Die Behörden von Henan gaben am Montag bekannt, dass sie einige der Verdächtigen festgenommen hätten und dem Geld auf der Spur seien, um die Kassen wieder aufzufüllen. „Das Ziel ist eindeutig, diese Geschichte zu einem isolierten Fall zu machen, der mit einer rein kriminellen Angelegenheit verbunden ist, während sie symptomatisch für umfassendere Probleme ist“, sagte Xin.

Der Skandal um ländliche Banken verdeutlicht die Fragilität des Netzwerks lokaler Banken, die wichtige Instrumente der Wirtschaftspolitik des chinesischen Präsidenten Xi Jinping sind. „Es gibt mehr als 1.600 von ihnen im ganzen Land, und sie sollen das von der Regierung als wichtig erachtete Programm zur Wiederbelebung des ländlichen Raums erleichtern“, fügte er hinzu.

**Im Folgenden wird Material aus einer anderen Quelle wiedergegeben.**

(* ===== verification/StreamSpec.v ===== *)
(** * The promise of a streamline engine, as lines of members

    Without arenas, cached bottoms or a membership index: a stream is a list of
    rungs with an owner, and every request is an edit of those lists. Each request
    of the engine is stated here in that form and keeps the invariant of the lines;
    [StreamRefine] proves they agree. *)

From stdpp Require Import base numbers list gmap sorting strings list_numbers.
From Stdlib Require Import ZArith Lia.
From S2P Require Import Prelude TreeTypes StreamTree Streamline.
Import Streamline.

Record line := mkLine { ln_owner : Uuid; ln_frozen : bool; ln_created : Z; ln_chain : list rung }.
Record lines := mkLines { by_id : gmap N line; owned_by : gmap Uuid (list N); next_id : N }.

Definition line_with_chain (f : list rung → list rung) (ln : line) : line := mkLine (ln_owner ln) (ln_frozen ln) (ln_created ln) (f (ln_chain ln)).
Definition line_with_frozen (b : bool) (ln : line) : line := mkLine (ln_owner ln) b (ln_created ln) (ln_chain ln).
Definition line_with_owner (u : Uuid) (ln : line) : line := mkLine u (ln_frozen ln) (ln_created ln) (ln_chain ln).
Definition edit (f : gmap N line → gmap N line) (L : lines) : lines := mkLines (f (by_id L)) (owned_by L) (next_id L).
Definition edit_owned (f : gmap Uuid (list N) → gmap Uuid (list N)) (L : lines) : lines := mkLines (by_id L) (f (owned_by L)) (next_id L).

(** The line a user stands on. *)
Definition on_line (u : Uuid) (x : N * line) : Prop := u ∈ users (ln_chain x.2).
#[export] Instance on_line_dec u x : Decision (on_line u x).
Proof. unfold on_line. apply _. Defined.
Definition seat_of (L : lines) (u : Uuid) : option N := fst <$> head (filter (on_line u) (map_to_list (by_id L))).

Abbreviation answer A := (outcome Empty_set (lines * (A%type + StreamlineError)%type)).

(** ** Opening lines *)
Definition open_lines (L : lines) (u : Uuid) (at_ : Z) (count : N) : outcome Empty_set (lines * list N) :=
  if (u32_max <? next_id L + count)%N then Panic
  else
    let ids := (λ i, next_id L + N.of_nat i)%N <$> seq 0 (N.to_nat count) in
    Ok (mkLines (foldl (λ m k, <[k := mkLine u false at_ []]> m) (by_id L) ids)
          (if bool_decide (ids = []) then owned_by L else <[u := default [] (owned_by L !! u) ++ ids]> (owned_by L))
          (next_id L + count)%N, ids).

Definition spec_expand (L : lines) (u : Uuid) (total : N) (at_ : Z) : answer (list N) :=
  if bool_decide (seat_of L u = None) && bool_decide (owned_by L !! u = None) then Ok (L, inr (MemberNotFound u))
  else
    '(L, ids) ← open_lines L u at_ (total - N.of_nat (length (default [] (owned_by L !! u))));
    Ok (L, inl ids).
(** Lifting the members below and hanging them back leaves the index alone. *)
Lemma index_restored (us us' : list Uuid) : us ≡ₚ users (drop (S i) l) → us' ≡ₚ users (drop (S i) l) →
  foldl (λ m d, push_at d k m) (foldl (retain_other k) (delete u (user_streams e)) us) us' = delete u (user_streams e).
Proof using Hsim Hk Hi.
  intros Hus Hus'. assert (NoDup (users (drop (S i) l))) as Hnd.
  { unfold users. rewrite fmap_drop. eapply sublist_NoDup; [apply (cw_nodup l (proj1 removed_wf))|apply sublist_drop]. }
  apply map_eq. intros v. rewrite pushes_lookup, retain_lookup by (by rewrite ?Hus, ?Hus').
  assert (v ∈ us' ↔ v ∈ us) as Hin by (by rewrite Hus, Hus'). destruct (decide (v ∈ us')) as [Hv|Hv].
  - rewrite (decide_True (P := v ∈ us)) by (by apply Hin). rewrite Hus' in Hv. apply below_users in Hv as [Hne Hv].
    rewrite lookup_delete_ne by done. rewrite (proj2 (sim_users _ _ _ Hsim v [k])) by (exists k; split; [done|]; by exists ln).
    cbn [mbind option_bind]. rewrite decide_True by (by rewrite filter_cons_False by naive_solver). done.
  - rewrite (decide_False (P := v ∈ us)) by (by rewrite <- Hin). done.
Qed.
(* ===== verification/PlanSpec.v ===== *)
(** * What a valid plan is

    The invariants of a plan on exact values, without loops or messages; each check
    of PlanValidate.v decides its part ([decides]). PlanTheorems.v collects them. *)

From stdpp Require Import base numbers list gmap sorting strings pretty.
From Stdlib Require Import ZArith Lia.
From S2P Require Import Prelude RustDecimal Dec Allocate TreeTypes CommissionTypes Currency Board BinaryCommission BinaryCalc BinaryCycle Rank Generation Stairstep StreamlineCommission PlanConfig PlanValidate.
Import Plan Validate.
#[local] Open Scope Z_scope.

(** ** Deciding a property *)

(** The check passes exactly when [P] holds, and always answers. *)
Definition decides (m : outcome string unit) (P : Prop) : Prop := returns (λ _, P) (λ _, ¬ P) m.

Lemma decides_refuse b e P : (b = false ↔ P) → decides (refuse_if b e) P.
Proof. unfold decides. destruct b; cbn; naive_solver. Qed.

Lemma decides_skip : decides (Ok ()) True.
Proof. done. Qed.

Lemma decides_seq m k P Q : decides m P → decides k Q → decides (m;; k) (P ∧ Q).
Proof. unfold decides. destruct m, k; cbn; naive_solver. Qed.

Das ländliche China gehört zu den großen Verlierern des nationalen Wirtschaftswunders, was Präsident Xi dazu veranlasste, 2021 zu schwören, alles zu tun, um die Kluft zwischen dem Land und den Städten zu schließen.

Den ländlichen Banken wurde ein sehr politischer Auftrag übertragen, ohne dass sie notwendigerweise über die Mittel verfügten, um ihn auszuführen. „Dies sind oft Institutionen mit schwachen Governance-Regeln, daher dienen sie normalerweise den Interessen von Großaktionären und lokalen Behörden. Es ist normalerweise diese Art von illegitimem Einfluss, die zu den Problemen führt, die wir hier sehen“, sagte Xin.

Der in London ansässige Ökonom glaubt, dass auch andere lokale chinesische Banken in den Missbrauch der Gelder ihrer Kunden verwickelt sind. Im Vergleich zu den Henan-Banken waren die Unregelmäßigkeiten jedoch geringer.

Solange China ein gesundes Wirtschaftswachstum verzeichnete, blieben diese Manipulationen unbemerkt, da genügend Geld vorhanden war, um die Machenschaften skrupelloser Aktionäre zu verschleiern.

„Die wirtschaftliche Verlangsamung und die Krise im Immobiliensektor haben die Probleme beschleunigt“, erklärte Xin. Die finanzielle Gesundheit chinesischer Banken hängt stark von Krediten für Immobilienprojekte und deren Rückzahlung ab. Mit der Verlangsamung der Wirtschaft haben sich die Ausfälle vervielfacht.

Die Banken werden dann von der zunehmenden Last uneinbringlicher Forderungen erdrückt. Sind sie wie in Henan in Aktionärshand, haben die Banken schnell leere Kassen. Das ist ein ähnliches Schicksal für kleine ländliche Kunden, die dachten, ihr Geld sei bei den Banken sicher.